The positive energy stoked by a pledge from Federal Reserve boss Jerome Powell to be cautious in withdrawing the bank’s vast financial support appeared to have dissipated, replaced by fresh concerns over Beijing’s crackdown on private enterprises and the ever-present spectre of the coronavirus.
Further records for the S&P 500 and Nasdaq in New York were not enough to spur buying Tuesday after China released figures showing activity in the services industry contracted last month for the first time since March 2020.
Authorities imposed strict travel restrictions on swathes of the country this month to contain its worst outbreak of Covid since the beginning of the pandemic last year with dozens of cities affected and tens of millions of people subject to containment measures.
The moves saw flights cancelled and tourist spots closed while events were called off in a bid to nip the flare-up in the bud.
The “data again reflected the outsized and asymmetric shock on the service sector from Covid-related restrictions”, Liu Peiqian, at Natwest Markets said.

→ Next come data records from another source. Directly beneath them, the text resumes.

Definition stream (resume : option string) (w : sub_worker) : option goerr * sub_worker :=
  let '(batches, err, src) := ps_stream event resume (wk_src w) in
  stream_loop batches err (mkWorker (wk_pg w) src (wk_backoff w) (wk_woken w)).

(** One round of the loop of [run]: how long it sleeps after it, and the worker. *)
Definition subscribe (w : sub_worker) : Z * sub_worker :=
  let (r, pg) := pg_StreamResume source (wk_pg w) in
  let w := mkWorker pg (wk_src w) (wk_backoff w) (wk_woken w) in
  let w := match r with Ok resume => snd (stream resume w) | Err _ => w end in
  (wk_backoff w, mkWorker (wk_pg w) (wk_src w) (Z.min (wrap (wk_backoff w * 2)) (max_backoff cfg)) (wk_woken w)).

Definition round (w : sub_worker) : Z * sub_worker :=
  if sm_Locker cfg then
    let (a, src) := ps_lock ("stream:" +++ source) (wk_src w) in
    let w := mkWorker (wk_pg w) src (wk_backoff w) (wk_woken w) in
    match a with Taken => subscribe w | Busy | LockFailed _ => (standby cfg, w) end
  else subscribe w.

(** ** What a source promises *)

(** The events a source has pushed to everyone, the place in them that a position stands
    for, and the place a subscription without a position starts from. *)
Class PushedLog := {
  pl_log : S -> list Event;
  pl_place : string -> option nat;
  pl_now : string -> S -> nat
}.

Context `{V : PushedLog}.

(** Batches go through the log from a place without leaving an event out, each followed by
    the position after it, or none. *)
Inductive goes_through (lg : list Event) : nat -> list (list Event * string) -> Prop :=
| goes_end k : goes_through lg k []
| goes_on k k' next batches : k <= k' -> k' <= List.length lg -> (next = "" \/ pl_place next = Some k') -> goes_through lg k' batches ->
    goes_through lg k ((List.firstn (k' - k) (List.skipn k lg), next) :: batches).

Class PushingLaws : Prop := {
  stream_law resume s batches err s' : ps_stream event resume s = (batches, err, s') ->
    pl_log s `prefix_of` pl_log s' /\
    match resume with
    | Some text => forall k, pl_place text = Some k -> goes_through (pl_log s') k batches
    | None => List.length (pl_log s) <= pl_now event s <= List.length (pl_log s') /\ goes_through (pl_log s') (pl_now event s) batches
    end;
  lock_law name s a s' : ps_lock name s = (a, s') -> pl_log s `prefix_of` pl_log s'
}.

Context `{L : !PushingLaws}.

(** Every event of the log from one place to another is in the inbox. *)
Definition stored (lg : list Event) (from upto : nat) (rows : list InboxRow) : Prop :=
  forall i ev, from <= i < upto -> lg !! i = Some ev -> existsb (same_event source (sev_ID ev)) rows = true.

(** The inbox keeps what is stored up to the position kept with it. *)
Record resumable (from : nat) (db : Db J) (s : S) : Prop := mkResumable {
  rs_inbox : inbox_ok (t_inbox db) (inbox_seq db);
  rs_stored : exists text k, t_positions db !! source = Some text /\ pl_place text = Some k /\ from <= k <= List.length (pl_log s) /\
    stored (pl_log s) from k (t_inbox db)
}.

Lemma stored_grows lg lg' from upto rows rows' : lg `prefix_of` lg' -> upto <= List.length lg -> stored lg from upto rows ->
  (forall id, existsb (same_event source id) rows = true -> existsb (same_event source id) rows' = true) -> stored lg' from upto rows'.
Proof.
  intros [more ->] Hk Hs Hrows i ev Hi Hev. apply Hrows, (Hs i); [done|]. by rewrite lookup_app_l in Hev by lia.
Qed.

Lemma same_event_app rows new id : existsb (same_event source id) rows = true -> existsb (same_event source id) (rows ++ new) = true.
Proof using. intros H. by rewrite List.existsb_app, H. Qed.

(** While batches are delivered: what came before the place reached is in the inbox, and a
    position kept with it is not beyond that place; one that there was stays. *)
Record reached (was : bool) (lg : list Event) (from k : nat) (db : Db J) : Prop := mkReached {
  rc_inbox : inbox_ok (t_inbox db) (inbox_seq db);
  rc_range : from <= k <= List.length lg;
  rc_stored : stored lg from k (t_inbox db);
  rc_position : forall text, t_positions db !! source = Some text -> exists p, pl_place text = Some p /\ from <= p <= k;
  rc_kept : was = true -> is_Some (t_positions db !! source)
}.

(** A delivery of the next batch. *)
Lemma reached_deliver was lg from k k' next now (db : Db J) r db' : k <= k' -> k' <= List.length lg ->
  (next = "" \/ pl_place next = Some k') -> reached was lg from k db ->
  deliver_tx now source (List.firstn (k' - k) (List.skipn k lg)) next db = (r, db') ->
  match r with Ok _ => reached was lg from k' db' | Err _ => reached was lg from k db' end.
Proof using.
  intros Hk Hk' Hnext [Hi Hr Hs Hp Hw] H. apply deliver_tx_spec in H as (Hi' & _ & _ & _ & new & Hrows & _ & Hres); [|done].
  destruct r as [n|e].
  - destruct Hres as (_ & Hev & Hpos). split; [done|lia|..].
    + intros i ev Hrange Hlook. destruct (Nat.lt_ge_cases i k) as [Hlt|Hge].
      * rewrite Hrows. apply same_event_app. apply (Hs i ev); [lia|done].
      * apply Hev. apply list_elem_of_lookup. exists (i - k). rewrite lookup_take_lt by lia. rewrite lookup_drop. by replace (k + (i - k)) with i by lia.
    + intros text Ht. rewrite Hpos in Ht. destruct (String.eqb_spec next "") as [->|Hne].
      * destruct (Hp text Ht) as (p & Hpl & Hle). exists p. split; [done|lia].
      * rewrite lookup_insert_eq in Ht. injection Ht as <-. destruct Hnext as [?|Hpl]; [done|]. exists k'. split; [done|lia].
    + intros E. rewrite Hpos. destruct (String.eqb next ""); [by apply Hw|]. rewrite lookup_insert_eq. eauto.
  - destruct Hres as [-> Hpos]. rewrite app_nil_r in Hrows. split; [done|done|by rewrite Hrows|by rewrite Hpos|by rewrite Hpos].
Qed.

Lemma deliver_batch_reached was lg from k k' next w e w' : k <= k' -> k' <= List.length lg -> (next = "" \/ pl_place next = Some k') ->
  reached was lg from k (pg_db (wk_pg w)) -> deliver_batch (List.firstn (k' - k) (List.skipn k lg), next) w = (e, w') ->
  wk_src w' = wk_src w /\ match e with
    | None => reached was lg from k' (pg_db (wk_pg w'))
    | Some _ => exists p, reached was lg from p (pg_db (wk_pg w'))
    end.
Proof using.
  intros Hk Hk' Hnext Hr H. unfold deliver_batch in H. cbn [fst snd] in H. destruct (pg_DeliverStream _ _ _ _) as [r pg] eqn:E.
  unfold pg_DeliverStream in E. apply exec_lossy in E as [(r0 & Ef & Hres)|[Hdb (err & ->)]].
  - pose proof (reached_deliver _ _ _ _ _ _ _ _ _ _ Hk Hk' Hnext Hr Ef) as Hd. destruct r as [n|err]; injection H as <- <-; (split; [done|]).
    + destruct Hres as [<-|(? & ?)]; done.
    + destruct r0; eauto.
  - injection H as <- <-. split; [done|]. exists k. cbn. by rewrite Hdb.
Qed.

Lemma stream_loop_reached was lg from k batches : goes_through lg k batches -> forall err w e w',
  reached was lg from k (pg_db (wk_pg w)) -> stream_loop batches err w = (e, w') ->
  wk_src w' = wk_src w /\ exists p, reached was lg from p (pg_db (wk_pg w')).
Proof using.
  induction 1 as [k|k k' next batches Hk Hk' Hnext Hgo IH]; intros err w e w' Hr H; [injection H as <- <-; eauto|]. cbn [stream_loop] in H.
  destruct (deliver_batch _ w) as [e1 w1] eqn:E. destruct (deliver_batch_reached _ _ _ _ _ _ _ _ _ Hk Hk' Hnext Hr E) as [Hs Hd].
  destruct e1 as [e1|]; [injection H as <- <-; by split|]. rewrite <- Hs. by eapply IH.
Qed.

(** ** Rounds *)

(** The source system as the subscription of a round finds it. *)
Definition opening (w : sub_worker) : S := if sm_Locker cfg then snd (ps_lock ("stream:" +++ source) (wk_src w)) else wk_src w.

Definition position_of (w : sub_worker) : option string := t_positions (pg_db (wk_pg w)) !! source.

(** The invariant: an inbox without repeats, and, once a position is kept, everything from
    the place the first of them started from. *)
Definition watching (o : option nat) (db : Db J) (s : S) : Prop :=
  inbox_ok (t_inbox db) (inbox_seq db) /\
  match o with None => t_positions db !! source = None | Some from => resumable from db s end.

Lemma reached_resumable was lg from k db s : lg = pl_log s -> reached was lg from k db ->
  watching (match t_positions db !! source with None => None | Some _ => Some from end) db s.
Proof using.
  intros -> [Hi Hr Hs Hp _]. split; [done|]. destruct (t_positions db !! source) as [text|] eqn:Et; [|done]. split; [done|].
  destruct (Hp text eq_refl) as (p & Hpl & Hle). exists text, p. split; [done|]. split; [done|]. split; [lia|].
  intros i ev Hi' Hev. apply (Hs i ev); [lia|done].
Qed.

Lemma watching_grows o db s s' : pl_log s `prefix_of` pl_log s' -> watching o db s -> watching o db s'.
Proof using.
  intros Hl [Hi Ho]. split; [done|]. destruct o as [from|]; [|done]. destruct Ho as [_ (text & k & Ht & Hp & Hr & Hs)]. split; [done|].
  exists text, k. split; [done|]. split; [done|]. split.
  - destruct Hl as [more ->]. rewrite length_app. lia.
  - apply (stored_grows (pl_log s) _ _ _ (t_inbox db)); [done|lia|done|done].
Qed.

Lemma subscribe_watching o w z w' : watching o (pg_db (wk_pg w)) (wk_src w) -> subscribe w = (z, w') ->
  exists o', watching o' (pg_db (wk_pg w')) (wk_src w') /\
    match o with
    | Some from => o' = Some from
    | None => o' = match position_of w' with None => None | Some _ => Some (pl_now event (wk_src w)) end
    end.
Proof using L.
  intros [Hi Ho] H. unfold subscribe in H. destruct (pg_StreamResume source (wk_pg w)) as [r pg] eqn:E.
  assert (Hdb : pg_db pg = pg_db (wk_pg w) /\ forall x, r = Ok x -> x = t_positions (pg_db (wk_pg w)) !! source).
  { clear H. unfold pg_StreamResume, exec_query in E. apply exec_lossy in E as [(r0 & Er & [->|(e & ->)])|[Hdb (e & ->)]].
    - injection Er as <- <-. split; [done|]. by intros x [= <-].
    - injection Er as _ <-. by split.
    - by split. }
  clear E. destruct Hdb as [Hdb Hx]. revert H Hx. destruct r as [resume|e]; intros H Hx.
  2: { injection H as _ <-. cbn. rewrite Hdb. exists o. split; [by split|]. destruct o; [done|]. unfold position_of. cbn. by rewrite Hdb, Ho. }
  specialize (Hx _ eq_refl). destruct (stream resume _) as [e1 w1] eqn:Es. cbn [snd] in H. injection H as _ <-. cbn [wk_pg wk_src].
  unfold stream in Es. cbn [wk_src wk_pg wk_backoff wk_woken] in Es. destruct (ps_stream event resume (wk_src w)) as [[batches err] s'] eqn:Ep.
  apply stream_law in Ep as [Hlog Hgo]. subst resume. destruct o as [from|].
  - destruct Ho as [_ (text & k & Ht & Hpl & Hr & Hst)]. rewrite Ht in Hgo. specialize (Hgo k Hpl).
    assert (Hlen : List.length (pl_log (wk_src w)) <= List.length (pl_log s')) by (by apply prefix_length).
    assert (H0 : reached true (pl_log s') from k (pg_db pg)).
    { rewrite Hdb. split; [done|lia|apply (stored_grows (pl_log (wk_src w)) _ _ _ (t_inbox (pg_db (wk_pg w)))); [done|lia|done|done]| |by rewrite Ht; eauto].
      intros t Hin. rewrite Ht in Hin.
      injection Hin as <-. exists k. split; [done|lia]. }
    destruct (stream_loop_reached _ _ _ _ _ Hgo err (mkWorker pg s' (wk_backoff w) (wk_woken w)) _ _ H0 Es) as [Hs (p & Hp)].
    cbn in Hs. assert (El : pl_log s' = pl_log (wk_src w1)) by (by rewrite Hs). destruct (rc_kept _ _ _ _ _ Hp eq_refl) as [t' Ht'].
    apply (reached_resumable _ _ _ _ _ _ El) in Hp. rewrite Ht' in Hp. by exists (Some from).
  - rewrite Ho in Hgo. destruct Hgo as [Hnow Hgo].
    assert (H0 : reached false (pl_log s') (pl_now event (wk_src w)) (pl_now event (wk_src w)) (pg_db pg)).
    { rewrite Hdb. split; [done|lia|intros i ev Hi'; lia| |done]. intros t Hin. by rewrite Ho in Hin. }
    destruct (stream_loop_reached _ _ _ _ _ Hgo err (mkWorker pg s' (wk_backoff w) (wk_woken w)) _ _ H0 Es) as [Hs (p & Hp)].
    cbn in Hs. assert (El : pl_log s' = pl_log (wk_src w1)) by (by rewrite Hs). apply (reached_resumable _ _ _ _ _ _ El) in Hp.
    eexists. split; [exact Hp|done].
Qed.

Lemma round_watching o w z w' : watching o (pg_db (wk_pg w)) (wk_src w) -> round w = (z, w') ->
  exists o', watching o' (pg_db (wk_pg w')) (wk_src w') /\
    match o with
    | Some from => o' = Some from
    | None => o' = match position_of w' with None => None | Some _ => Some (pl_now event (opening w)) end
    end.
Proof using L.
  intros Hw H. unfold round, opening in *. destruct (sm_Locker cfg); [|by eapply subscribe_watching].
  destruct (ps_lock _ _) as [a s'] eqn:El. apply lock_law in El. apply (watching_grows _ _ _ _ El) in Hw. cbn [snd].
  destruct a as [| |e]; [by apply (subscribe_watching _ (mkWorker (wk_pg w) s' (wk_backoff w) (wk_woken w)) z w')|..].
  all: injection H as _ <-; exists o; (split; [done|]); destruct o; [done|]; destruct Hw as [_ Ho]; unfold position_of; cbn; by rewrite Ho.
Qed.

And while new case figures have been brought under control again, Liu warned any such spike in future will again likely hit the services sector. The issue came as several other countries — including Australia and New Zealand — are forced to impose tough measures to battle a surge in infections while also struggling with their vaccine rollouts.
Analysts said US Treasury yields remained subdued — indicating higher demand for the safe-haven assets — owing to lingering concerns over the impact of Delta on the recovery.
“The bond market is getting a little nervous about the economic outlook,” Priya Misra, at TD Securities, told Bloomberg Television.